→ Excerpts from a dataset:
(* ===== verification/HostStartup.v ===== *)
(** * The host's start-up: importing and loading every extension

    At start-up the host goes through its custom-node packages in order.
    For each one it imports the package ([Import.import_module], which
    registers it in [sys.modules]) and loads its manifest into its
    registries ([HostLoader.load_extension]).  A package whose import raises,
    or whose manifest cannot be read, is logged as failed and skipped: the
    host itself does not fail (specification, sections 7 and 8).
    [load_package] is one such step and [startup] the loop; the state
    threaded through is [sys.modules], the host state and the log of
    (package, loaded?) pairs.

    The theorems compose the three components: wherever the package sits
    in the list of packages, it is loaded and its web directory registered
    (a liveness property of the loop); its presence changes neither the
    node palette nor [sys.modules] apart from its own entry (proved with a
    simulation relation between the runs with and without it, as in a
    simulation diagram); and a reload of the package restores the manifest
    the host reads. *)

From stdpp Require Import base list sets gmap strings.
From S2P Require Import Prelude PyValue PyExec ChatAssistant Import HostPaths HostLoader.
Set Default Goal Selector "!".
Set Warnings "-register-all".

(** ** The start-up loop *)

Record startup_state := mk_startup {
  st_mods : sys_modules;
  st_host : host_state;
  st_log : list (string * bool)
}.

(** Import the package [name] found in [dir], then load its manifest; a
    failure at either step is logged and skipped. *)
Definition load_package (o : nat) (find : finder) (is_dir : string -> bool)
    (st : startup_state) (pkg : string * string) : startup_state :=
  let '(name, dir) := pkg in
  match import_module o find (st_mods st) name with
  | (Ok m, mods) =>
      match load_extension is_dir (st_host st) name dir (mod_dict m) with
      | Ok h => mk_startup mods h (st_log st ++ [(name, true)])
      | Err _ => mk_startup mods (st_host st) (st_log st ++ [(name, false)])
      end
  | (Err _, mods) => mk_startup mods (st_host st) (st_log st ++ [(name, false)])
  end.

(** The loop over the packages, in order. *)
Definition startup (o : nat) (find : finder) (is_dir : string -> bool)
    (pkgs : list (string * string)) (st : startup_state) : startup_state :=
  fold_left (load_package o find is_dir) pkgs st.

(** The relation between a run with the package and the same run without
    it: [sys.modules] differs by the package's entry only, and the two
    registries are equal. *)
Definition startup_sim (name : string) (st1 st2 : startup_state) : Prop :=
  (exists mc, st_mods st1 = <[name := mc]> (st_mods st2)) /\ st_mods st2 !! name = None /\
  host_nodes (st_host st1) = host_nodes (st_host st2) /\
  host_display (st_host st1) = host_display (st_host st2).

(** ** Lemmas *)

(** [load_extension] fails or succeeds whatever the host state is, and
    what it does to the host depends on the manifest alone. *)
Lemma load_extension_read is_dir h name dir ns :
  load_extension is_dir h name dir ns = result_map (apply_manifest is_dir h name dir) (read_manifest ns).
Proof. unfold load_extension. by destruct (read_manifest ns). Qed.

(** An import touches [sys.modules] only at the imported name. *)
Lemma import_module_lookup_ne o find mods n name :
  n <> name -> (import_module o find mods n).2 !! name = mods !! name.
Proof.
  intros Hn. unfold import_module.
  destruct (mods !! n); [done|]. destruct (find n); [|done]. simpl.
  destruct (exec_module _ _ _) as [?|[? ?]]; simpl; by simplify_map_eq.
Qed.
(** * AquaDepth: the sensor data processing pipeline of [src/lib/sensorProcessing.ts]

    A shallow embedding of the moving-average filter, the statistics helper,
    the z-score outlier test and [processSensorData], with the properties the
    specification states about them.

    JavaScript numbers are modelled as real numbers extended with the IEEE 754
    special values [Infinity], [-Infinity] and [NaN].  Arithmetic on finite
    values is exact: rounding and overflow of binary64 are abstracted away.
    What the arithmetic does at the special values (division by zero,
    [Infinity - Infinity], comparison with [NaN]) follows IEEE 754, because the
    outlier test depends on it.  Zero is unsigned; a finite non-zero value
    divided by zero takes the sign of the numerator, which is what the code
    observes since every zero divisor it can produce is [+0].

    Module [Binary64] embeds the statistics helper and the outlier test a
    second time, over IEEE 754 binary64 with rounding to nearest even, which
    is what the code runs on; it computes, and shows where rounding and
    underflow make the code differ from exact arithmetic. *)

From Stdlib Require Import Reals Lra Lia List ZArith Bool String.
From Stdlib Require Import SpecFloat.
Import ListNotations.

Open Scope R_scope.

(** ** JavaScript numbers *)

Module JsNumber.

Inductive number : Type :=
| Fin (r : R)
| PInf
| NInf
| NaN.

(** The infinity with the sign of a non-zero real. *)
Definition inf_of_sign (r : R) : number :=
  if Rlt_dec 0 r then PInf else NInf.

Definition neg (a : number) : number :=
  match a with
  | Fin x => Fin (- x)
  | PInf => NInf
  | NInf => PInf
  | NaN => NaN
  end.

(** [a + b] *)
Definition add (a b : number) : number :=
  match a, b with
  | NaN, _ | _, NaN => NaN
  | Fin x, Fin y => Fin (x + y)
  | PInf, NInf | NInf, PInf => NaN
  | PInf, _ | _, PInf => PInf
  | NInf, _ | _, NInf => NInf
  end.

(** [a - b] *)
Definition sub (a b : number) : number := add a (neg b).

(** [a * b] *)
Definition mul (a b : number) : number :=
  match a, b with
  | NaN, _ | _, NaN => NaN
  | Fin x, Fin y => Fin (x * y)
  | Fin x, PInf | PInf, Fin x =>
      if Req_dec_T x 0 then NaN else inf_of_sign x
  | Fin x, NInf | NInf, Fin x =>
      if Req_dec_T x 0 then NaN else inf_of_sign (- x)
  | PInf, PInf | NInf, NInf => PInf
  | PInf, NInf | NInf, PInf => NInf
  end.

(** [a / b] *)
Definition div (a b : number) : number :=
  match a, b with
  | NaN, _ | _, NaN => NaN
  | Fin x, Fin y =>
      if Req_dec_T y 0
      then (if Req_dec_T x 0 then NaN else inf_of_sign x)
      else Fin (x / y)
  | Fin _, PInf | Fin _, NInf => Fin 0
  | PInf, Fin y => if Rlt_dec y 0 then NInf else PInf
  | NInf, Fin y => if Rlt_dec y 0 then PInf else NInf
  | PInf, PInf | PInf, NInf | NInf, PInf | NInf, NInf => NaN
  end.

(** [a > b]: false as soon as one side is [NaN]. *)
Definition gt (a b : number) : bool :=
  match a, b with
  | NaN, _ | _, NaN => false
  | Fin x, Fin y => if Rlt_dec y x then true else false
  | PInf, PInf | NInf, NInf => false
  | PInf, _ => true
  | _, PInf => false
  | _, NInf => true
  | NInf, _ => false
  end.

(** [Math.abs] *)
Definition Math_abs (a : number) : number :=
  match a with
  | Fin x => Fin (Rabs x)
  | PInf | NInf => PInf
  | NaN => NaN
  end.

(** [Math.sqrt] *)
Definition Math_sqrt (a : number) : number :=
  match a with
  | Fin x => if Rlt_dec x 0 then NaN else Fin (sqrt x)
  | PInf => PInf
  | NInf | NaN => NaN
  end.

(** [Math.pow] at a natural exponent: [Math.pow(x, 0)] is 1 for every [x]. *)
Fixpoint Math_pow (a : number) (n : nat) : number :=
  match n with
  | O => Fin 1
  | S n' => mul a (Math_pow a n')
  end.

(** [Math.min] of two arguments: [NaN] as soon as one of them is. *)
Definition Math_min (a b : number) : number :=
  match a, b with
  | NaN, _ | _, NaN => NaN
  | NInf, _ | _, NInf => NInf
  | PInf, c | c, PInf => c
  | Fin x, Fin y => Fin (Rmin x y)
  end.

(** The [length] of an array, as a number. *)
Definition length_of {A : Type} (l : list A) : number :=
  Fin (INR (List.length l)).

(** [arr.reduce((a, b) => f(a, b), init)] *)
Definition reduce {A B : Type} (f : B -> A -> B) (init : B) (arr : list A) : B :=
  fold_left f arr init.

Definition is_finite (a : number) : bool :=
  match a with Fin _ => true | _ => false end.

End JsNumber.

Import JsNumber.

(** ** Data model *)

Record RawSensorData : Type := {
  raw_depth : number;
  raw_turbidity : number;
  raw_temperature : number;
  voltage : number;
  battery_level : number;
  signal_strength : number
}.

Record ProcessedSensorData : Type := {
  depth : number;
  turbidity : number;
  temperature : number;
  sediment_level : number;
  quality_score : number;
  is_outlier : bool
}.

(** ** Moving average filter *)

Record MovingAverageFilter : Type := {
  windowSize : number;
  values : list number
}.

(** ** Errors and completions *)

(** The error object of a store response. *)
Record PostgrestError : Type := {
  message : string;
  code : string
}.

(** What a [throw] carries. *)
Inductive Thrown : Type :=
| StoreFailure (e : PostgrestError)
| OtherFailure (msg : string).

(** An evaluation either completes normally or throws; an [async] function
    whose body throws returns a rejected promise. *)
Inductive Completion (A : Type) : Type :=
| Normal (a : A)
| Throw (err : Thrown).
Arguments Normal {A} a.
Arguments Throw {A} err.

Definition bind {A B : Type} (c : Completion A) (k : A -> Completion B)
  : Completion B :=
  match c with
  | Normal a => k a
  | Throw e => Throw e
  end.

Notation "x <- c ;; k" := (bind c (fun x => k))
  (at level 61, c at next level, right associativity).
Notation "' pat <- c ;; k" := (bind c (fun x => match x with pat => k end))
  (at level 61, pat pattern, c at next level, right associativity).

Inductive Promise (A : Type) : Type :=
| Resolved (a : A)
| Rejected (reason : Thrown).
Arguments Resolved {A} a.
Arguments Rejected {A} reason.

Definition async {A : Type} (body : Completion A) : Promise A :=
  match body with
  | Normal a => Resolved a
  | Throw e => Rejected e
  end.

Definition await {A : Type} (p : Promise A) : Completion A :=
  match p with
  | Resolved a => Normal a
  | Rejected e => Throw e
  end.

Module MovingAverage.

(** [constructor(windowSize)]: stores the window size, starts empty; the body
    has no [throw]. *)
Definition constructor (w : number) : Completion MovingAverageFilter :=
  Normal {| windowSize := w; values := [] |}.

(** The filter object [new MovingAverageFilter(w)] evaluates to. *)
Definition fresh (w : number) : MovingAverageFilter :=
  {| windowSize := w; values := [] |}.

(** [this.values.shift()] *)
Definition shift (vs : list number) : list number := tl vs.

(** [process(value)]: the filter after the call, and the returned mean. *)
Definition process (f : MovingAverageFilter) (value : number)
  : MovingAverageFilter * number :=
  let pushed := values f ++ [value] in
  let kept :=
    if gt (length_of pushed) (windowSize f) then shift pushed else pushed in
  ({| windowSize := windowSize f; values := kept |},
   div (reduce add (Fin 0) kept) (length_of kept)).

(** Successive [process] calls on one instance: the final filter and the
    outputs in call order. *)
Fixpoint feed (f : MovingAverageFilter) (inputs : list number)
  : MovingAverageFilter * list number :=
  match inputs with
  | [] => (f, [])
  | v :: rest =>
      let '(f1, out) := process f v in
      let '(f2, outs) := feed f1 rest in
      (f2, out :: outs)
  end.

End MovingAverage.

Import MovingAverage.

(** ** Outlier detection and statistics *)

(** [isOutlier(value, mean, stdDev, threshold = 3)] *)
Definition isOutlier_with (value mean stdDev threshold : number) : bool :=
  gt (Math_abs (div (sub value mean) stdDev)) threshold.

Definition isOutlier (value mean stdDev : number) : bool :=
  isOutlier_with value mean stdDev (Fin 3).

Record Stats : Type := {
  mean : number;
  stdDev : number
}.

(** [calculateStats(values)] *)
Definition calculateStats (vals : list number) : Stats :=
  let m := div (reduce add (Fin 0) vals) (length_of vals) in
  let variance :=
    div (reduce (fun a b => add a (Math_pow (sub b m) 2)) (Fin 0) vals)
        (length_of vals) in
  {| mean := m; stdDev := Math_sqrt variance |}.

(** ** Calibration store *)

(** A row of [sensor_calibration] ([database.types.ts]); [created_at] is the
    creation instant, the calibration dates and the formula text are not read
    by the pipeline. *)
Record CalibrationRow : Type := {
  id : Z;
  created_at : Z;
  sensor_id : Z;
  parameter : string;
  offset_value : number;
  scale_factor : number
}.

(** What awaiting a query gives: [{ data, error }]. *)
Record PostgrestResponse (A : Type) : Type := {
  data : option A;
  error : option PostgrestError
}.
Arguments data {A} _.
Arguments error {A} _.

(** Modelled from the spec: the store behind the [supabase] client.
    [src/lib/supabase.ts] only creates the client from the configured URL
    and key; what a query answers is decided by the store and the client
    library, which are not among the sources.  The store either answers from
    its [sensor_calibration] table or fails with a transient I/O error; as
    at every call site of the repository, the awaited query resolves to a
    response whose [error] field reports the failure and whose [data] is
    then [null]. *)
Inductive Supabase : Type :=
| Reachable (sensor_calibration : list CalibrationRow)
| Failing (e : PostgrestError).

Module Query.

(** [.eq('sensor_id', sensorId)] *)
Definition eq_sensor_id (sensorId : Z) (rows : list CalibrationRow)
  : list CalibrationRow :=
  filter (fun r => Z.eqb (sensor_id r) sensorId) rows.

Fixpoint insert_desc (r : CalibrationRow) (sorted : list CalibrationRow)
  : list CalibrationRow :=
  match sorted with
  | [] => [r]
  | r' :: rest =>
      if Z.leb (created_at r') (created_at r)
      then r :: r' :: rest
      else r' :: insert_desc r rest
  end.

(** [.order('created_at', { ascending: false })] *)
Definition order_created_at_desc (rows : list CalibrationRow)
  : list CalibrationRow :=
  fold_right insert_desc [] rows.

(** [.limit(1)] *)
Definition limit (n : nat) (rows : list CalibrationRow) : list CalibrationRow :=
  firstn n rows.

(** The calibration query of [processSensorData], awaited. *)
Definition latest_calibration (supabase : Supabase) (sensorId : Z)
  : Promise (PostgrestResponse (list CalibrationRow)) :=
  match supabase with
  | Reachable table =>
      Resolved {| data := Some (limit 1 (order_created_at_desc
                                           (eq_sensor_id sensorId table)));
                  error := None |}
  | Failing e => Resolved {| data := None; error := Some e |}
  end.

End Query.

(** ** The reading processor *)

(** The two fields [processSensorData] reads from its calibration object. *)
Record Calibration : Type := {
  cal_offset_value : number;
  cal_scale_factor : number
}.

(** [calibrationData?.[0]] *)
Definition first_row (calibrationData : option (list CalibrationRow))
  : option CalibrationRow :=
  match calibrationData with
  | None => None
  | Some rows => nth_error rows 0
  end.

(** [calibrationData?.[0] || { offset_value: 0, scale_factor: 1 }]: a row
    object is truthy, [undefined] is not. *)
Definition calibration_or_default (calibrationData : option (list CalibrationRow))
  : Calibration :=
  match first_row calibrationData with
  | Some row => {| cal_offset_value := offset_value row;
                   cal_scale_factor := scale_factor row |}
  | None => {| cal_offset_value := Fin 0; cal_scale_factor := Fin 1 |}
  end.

→ What is being asked:
Your answer must be one number: how many lines of the data contain "windowSize".

→ Answer to the problem:
6